• WORK ITEM:
In the data below, one line contains "(Some (pretty (t_next" and a later one contains "Definition demo_fs : fs". Print both, with every line between them, exactly and alone.

• GIVEN DATA:
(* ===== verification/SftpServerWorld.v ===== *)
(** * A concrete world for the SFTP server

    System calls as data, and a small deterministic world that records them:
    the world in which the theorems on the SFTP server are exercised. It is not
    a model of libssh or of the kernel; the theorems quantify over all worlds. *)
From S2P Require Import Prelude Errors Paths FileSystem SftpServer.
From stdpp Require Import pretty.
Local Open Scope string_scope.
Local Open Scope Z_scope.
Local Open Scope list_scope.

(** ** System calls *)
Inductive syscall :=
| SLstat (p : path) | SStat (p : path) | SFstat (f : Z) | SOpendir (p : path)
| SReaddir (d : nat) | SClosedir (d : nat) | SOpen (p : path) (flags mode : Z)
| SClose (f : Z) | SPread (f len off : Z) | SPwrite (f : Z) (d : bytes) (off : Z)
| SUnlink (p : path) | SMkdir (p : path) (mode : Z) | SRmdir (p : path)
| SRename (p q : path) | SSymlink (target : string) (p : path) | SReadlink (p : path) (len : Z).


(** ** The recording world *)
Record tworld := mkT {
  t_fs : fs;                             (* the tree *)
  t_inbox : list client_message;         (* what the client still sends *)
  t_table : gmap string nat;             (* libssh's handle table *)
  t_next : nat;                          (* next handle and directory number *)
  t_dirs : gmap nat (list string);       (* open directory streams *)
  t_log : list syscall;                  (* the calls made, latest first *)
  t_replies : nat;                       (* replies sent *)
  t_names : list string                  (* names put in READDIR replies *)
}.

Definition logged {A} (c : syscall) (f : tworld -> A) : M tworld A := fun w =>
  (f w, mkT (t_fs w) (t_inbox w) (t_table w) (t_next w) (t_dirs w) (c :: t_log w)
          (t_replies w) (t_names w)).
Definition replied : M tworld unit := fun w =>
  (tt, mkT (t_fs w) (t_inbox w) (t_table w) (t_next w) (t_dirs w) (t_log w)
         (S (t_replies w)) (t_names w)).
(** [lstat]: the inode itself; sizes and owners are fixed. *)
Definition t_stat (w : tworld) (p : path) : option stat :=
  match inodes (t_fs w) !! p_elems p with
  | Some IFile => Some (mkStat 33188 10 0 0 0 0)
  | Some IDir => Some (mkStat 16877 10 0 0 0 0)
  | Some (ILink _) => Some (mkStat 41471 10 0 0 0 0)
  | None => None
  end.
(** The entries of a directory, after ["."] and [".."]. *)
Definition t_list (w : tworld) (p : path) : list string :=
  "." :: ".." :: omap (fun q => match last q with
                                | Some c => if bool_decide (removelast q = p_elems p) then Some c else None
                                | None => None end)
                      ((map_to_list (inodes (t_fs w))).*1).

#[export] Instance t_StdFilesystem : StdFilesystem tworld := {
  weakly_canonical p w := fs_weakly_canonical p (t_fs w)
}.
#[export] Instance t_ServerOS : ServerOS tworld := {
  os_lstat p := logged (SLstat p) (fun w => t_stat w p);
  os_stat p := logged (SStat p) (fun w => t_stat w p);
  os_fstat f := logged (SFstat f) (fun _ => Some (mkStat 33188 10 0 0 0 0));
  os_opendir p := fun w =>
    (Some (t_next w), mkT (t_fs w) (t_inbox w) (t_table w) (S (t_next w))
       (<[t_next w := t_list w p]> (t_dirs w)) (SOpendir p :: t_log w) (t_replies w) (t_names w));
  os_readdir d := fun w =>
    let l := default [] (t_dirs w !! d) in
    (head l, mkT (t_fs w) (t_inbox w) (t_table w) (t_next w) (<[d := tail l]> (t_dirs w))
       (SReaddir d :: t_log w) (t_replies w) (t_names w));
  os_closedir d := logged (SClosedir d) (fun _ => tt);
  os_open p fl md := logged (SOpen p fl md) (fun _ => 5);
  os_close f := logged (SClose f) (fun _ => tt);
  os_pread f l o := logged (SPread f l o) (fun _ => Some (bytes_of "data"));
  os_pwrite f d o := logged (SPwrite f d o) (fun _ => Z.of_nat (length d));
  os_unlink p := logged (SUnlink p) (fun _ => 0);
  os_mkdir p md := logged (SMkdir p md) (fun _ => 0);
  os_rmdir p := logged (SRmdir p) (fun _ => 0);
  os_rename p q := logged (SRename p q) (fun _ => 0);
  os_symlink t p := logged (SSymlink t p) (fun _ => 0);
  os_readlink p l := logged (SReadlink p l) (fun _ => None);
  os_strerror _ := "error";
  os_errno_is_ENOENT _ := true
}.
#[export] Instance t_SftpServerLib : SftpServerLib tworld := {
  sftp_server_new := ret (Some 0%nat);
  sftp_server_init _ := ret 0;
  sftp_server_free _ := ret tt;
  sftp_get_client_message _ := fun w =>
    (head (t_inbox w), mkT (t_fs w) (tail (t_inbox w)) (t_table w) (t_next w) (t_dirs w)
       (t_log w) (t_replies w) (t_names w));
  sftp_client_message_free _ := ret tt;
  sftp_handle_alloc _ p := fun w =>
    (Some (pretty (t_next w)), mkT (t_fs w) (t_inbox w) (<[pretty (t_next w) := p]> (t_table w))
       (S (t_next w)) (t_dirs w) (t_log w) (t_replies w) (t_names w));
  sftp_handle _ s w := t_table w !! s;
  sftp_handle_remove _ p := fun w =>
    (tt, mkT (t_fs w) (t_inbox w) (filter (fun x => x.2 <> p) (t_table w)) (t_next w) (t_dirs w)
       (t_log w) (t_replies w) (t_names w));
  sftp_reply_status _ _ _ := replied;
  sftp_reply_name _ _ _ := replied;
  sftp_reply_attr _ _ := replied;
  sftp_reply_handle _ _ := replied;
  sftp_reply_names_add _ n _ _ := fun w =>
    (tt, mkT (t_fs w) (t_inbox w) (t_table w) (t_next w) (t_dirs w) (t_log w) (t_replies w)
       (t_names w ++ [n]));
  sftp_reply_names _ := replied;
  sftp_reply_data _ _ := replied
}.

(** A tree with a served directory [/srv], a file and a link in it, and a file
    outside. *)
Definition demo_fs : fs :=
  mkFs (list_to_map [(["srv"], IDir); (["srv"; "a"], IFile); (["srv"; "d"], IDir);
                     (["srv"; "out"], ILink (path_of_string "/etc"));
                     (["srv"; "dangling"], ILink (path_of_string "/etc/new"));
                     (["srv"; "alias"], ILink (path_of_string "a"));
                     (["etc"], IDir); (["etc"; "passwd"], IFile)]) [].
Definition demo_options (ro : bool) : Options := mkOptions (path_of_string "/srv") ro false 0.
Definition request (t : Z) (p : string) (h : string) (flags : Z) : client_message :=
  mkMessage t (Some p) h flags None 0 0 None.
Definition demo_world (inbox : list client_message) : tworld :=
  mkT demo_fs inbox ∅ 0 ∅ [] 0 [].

• RESULT OF THE EXERCISE:
    (Some (pretty (t_next w)), mkT (t_fs w) (t_inbox w) (<[pretty (t_next w) := p]> (t_table w))
       (S (t_next w)) (t_dirs w) (t_log w) (t_replies w) (t_names w));
  sftp_handle _ s w := t_table w !! s;
  sftp_handle_remove _ p := fun w =>
    (tt, mkT (t_fs w) (t_inbox w) (filter (fun x => x.2 <> p) (t_table w)) (t_next w) (t_dirs w)
       (t_log w) (t_replies w) (t_names w));
  sftp_reply_status _ _ _ := replied;
  sftp_reply_name _ _ _ := replied;
  sftp_reply_attr _ _ := replied;
  sftp_reply_handle _ _ := replied;
  sftp_reply_names_add _ n _ _ := fun w =>
    (tt, mkT (t_fs w) (t_inbox w) (t_table w) (t_next w) (t_dirs w) (t_log w) (t_replies w)
       (t_names w ++ [n]));
  sftp_reply_names _ := replied;
  sftp_reply_data _ _ := replied
}.

(** A tree with a served directory [/srv], a file and a link in it, and a file
    outside. *)
Definition demo_fs : fs :=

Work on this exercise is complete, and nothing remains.